When you upgrade an existing Tomcat 5.0.19 server to Tomcat 5.0.24+, you may have problems getting the server to come up without adding jmx.jar explicitly to the CLASSPATH. This happens only after a badly applied upgrade. The "fix" to make sure this doesn't happen is to add jmx.jar to the CLASSPATH after commons-logging-api.jar. Without this fix, you may see this message in catalina.out: Bootstrap: Class loader creation threw exception java.lang.NoClassDefFoundError: javax/management/MBeanServerFactory at org.apache.catalina.startup.Bootstrap.createClassLoader (Bootstrap.java:165) at org.apache.catalina.startup.Bootstrap.initClassLoaders (Bootstrap.java:104) at org.apache.catalina.startup.Bootstrap.init(Bootstrap.java:193) at org.apache.catalina.startup.Bootstrap.init(Bootstrap.java:270) at sun.reflect.NativeMethodAccessorImpl.invoke0(Native Method) at sun.reflect.NativeMethodAccessorImpl.invoke (NativeMethodAccessorImpl.java:39) at sun.reflect.DelegatingMethodAccessorImpl.invoke (DelegatingMethodAccessorImpl.java:25) at java.lang.reflect.Method.invoke(Method.java:324) at org.apache.commons.daemon.support.DaemonLoader.load (DaemonLoader.java:201) Since you can fix the configuration problem in the server, adding jmx.jar explicitly to the CLASSPATH is a minor bug fix, although it might provide a big hint to people who are upgrading Tomcat 5.0.19 servers. Typically this error means someone may have moved jmx.jar to its previous resting place (i.e., $CATALINA_HOME/common/lib) because they thought that's where it was supposed to go, so you can just restore a correct copy of jmx.jar to bin to recover from this problem. This could be avoided by a documentation update instead of a code change.

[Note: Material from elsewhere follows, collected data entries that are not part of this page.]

(** * excalipur: change-tracking model instances and the DAO built on them

    A shallow embedding of [src/model.js], [src/validations.js] and
    [src/dao.js].  JavaScript objects used as maps are association lists in
    insertion order (the order [Object.keys] reports), exceptions are an
    explicit [result], and asynchronous DAO code is a small program monad
    whose only external effect is a statement sent to the connection. *)

From Stdlib Require Import String List ZArith Bool Lia DecimalString.
Import ListNotations.
Open Scope string_scope.
Open Scope list_scope.

(* ===================================================================== *)
(** ** JavaScript values *)
(* ===================================================================== *)

(** Numbers are the integer-valued ones plus [NaN], the one number that is
    not [===] to itself.  Objects (plain objects, dates, arrays, functions)
    are opaque references compared by identity; [VNative n] is the built-in
    function or object that [Object.prototype] holds under the name [n]. *)
Inductive value : Type :=
| VUndefined
| VNull
| VBool (b : bool)
| VNum (n : Z)
| VNaN
| VStr (s : string)
| VObj (ref : nat)
| VNative (name : string).

(** [a === b] *)
Definition strict_eq (a b : value) : bool :=
  match a, b with
  | VUndefined, VUndefined => true
  | VNull, VNull => true
  | VBool x, VBool y => Bool.eqb x y
  | VNum x, VNum y => Z.eqb x y
  | VStr x, VStr y => String.eqb x y
  | VObj x, VObj y => Nat.eqb x y
  | VNative x, VNative y => String.eqb x y
  | _, _ => false
  end.

(** Truthiness, as used by [if (v)], [!v] and [a || b]. *)
Definition truthy (v : value) : bool :=
  match v with
  | VUndefined | VNull | VNaN => false
  | VBool b => b
  | VNum n => negb (Z.eqb n 0)
  | VStr s => negb (String.eqb s "")
  | VObj _ | VNative _ => true
  end.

What documentation update would you suggest?
I think originally this worked by having inside the manifest of bootstrap.jar the line Class-Path: jmx.jar commons-daemon.jar commons-logging-api.jar and putting jmx.jar to the bin directory.
The manifest for bootstrap.jar has not changed: it still contains jmx.jar before commons-logging in the classpath line. Also, jmx.jar is still in the bin directory, so that hasn't changed either.
I would update the change logs to add a more explicit comment about jmx.jar residing in bin instead of common/lib. Anything more than that is probably overkill since you only get this problem when you do something odd to the install (like moving the jmx.jar file into common/lib again, etc.). Adding jmx.jar to the startup scripts might help make it clear that the startup has JMX dependencies.
It was already in the changelog (v5.0.20), but I don't think that's visible enough, so I've added the following to the RELEASE NOTES file, in the standard APIs section: Please note that the JMX API is available to applications as well. The jmx.jar file used to be located in the common/lib directory, but was moved to the bin directory as part of the Tomcat 5.0.20 release. The jmx.jar is in Tomcat's bootstrap classpath (included via the Class Path line in bootstrap.jar's manifest). This will of course be visible and available starting with the next release, 5.0.26.
I just downloaded 5.0.27 binary and it still occurs: sltam@delta:~/jakarta-tomcat-5.0.27$ bin/catalina.sh run Using CATALINA_BASE: /home/sltam/jakarta-tomcat-5.0.27 Using CATALINA_HOME: /home/sltam/jakarta-tomcat-5.0.27 Using CATALINA_TMPDIR: /home/sltam/jakarta-tomcat-5.0.27/temp Using JAVA_HOME: /usr/lib/kaffe Due to new licensing guidelines mandated by the Apache Software Foundation Board of Directors, a JMX implementation can no longer be distributed with the Apache Tomcat binaries. As a result, you must download a JMX 1.2 implementation (such as the Sun Reference Implementation) and copy the JAR containing the API and implementation of the JMX specification to: ${catalina.home}/bin/jmx.jar sltam@delta:~/jakarta-tomcat-5.0.27$ JDK: kaffe 1.1.5 branch System: Debian Linux unstable i686 Adding this to catalina.sh solves: CLASSPATH="$CLASSPATH":"$CATALINA_HOME"/bin/jmx.jar
Tomcat requires a JDK that understands Jar Class Path directives, which your kaffe 1.1.5 apparently doesn't. If your JDK doesn't understand these directives, you may have to manually modify a number of things, not just catalina.sh, as you undoubtedly know by now.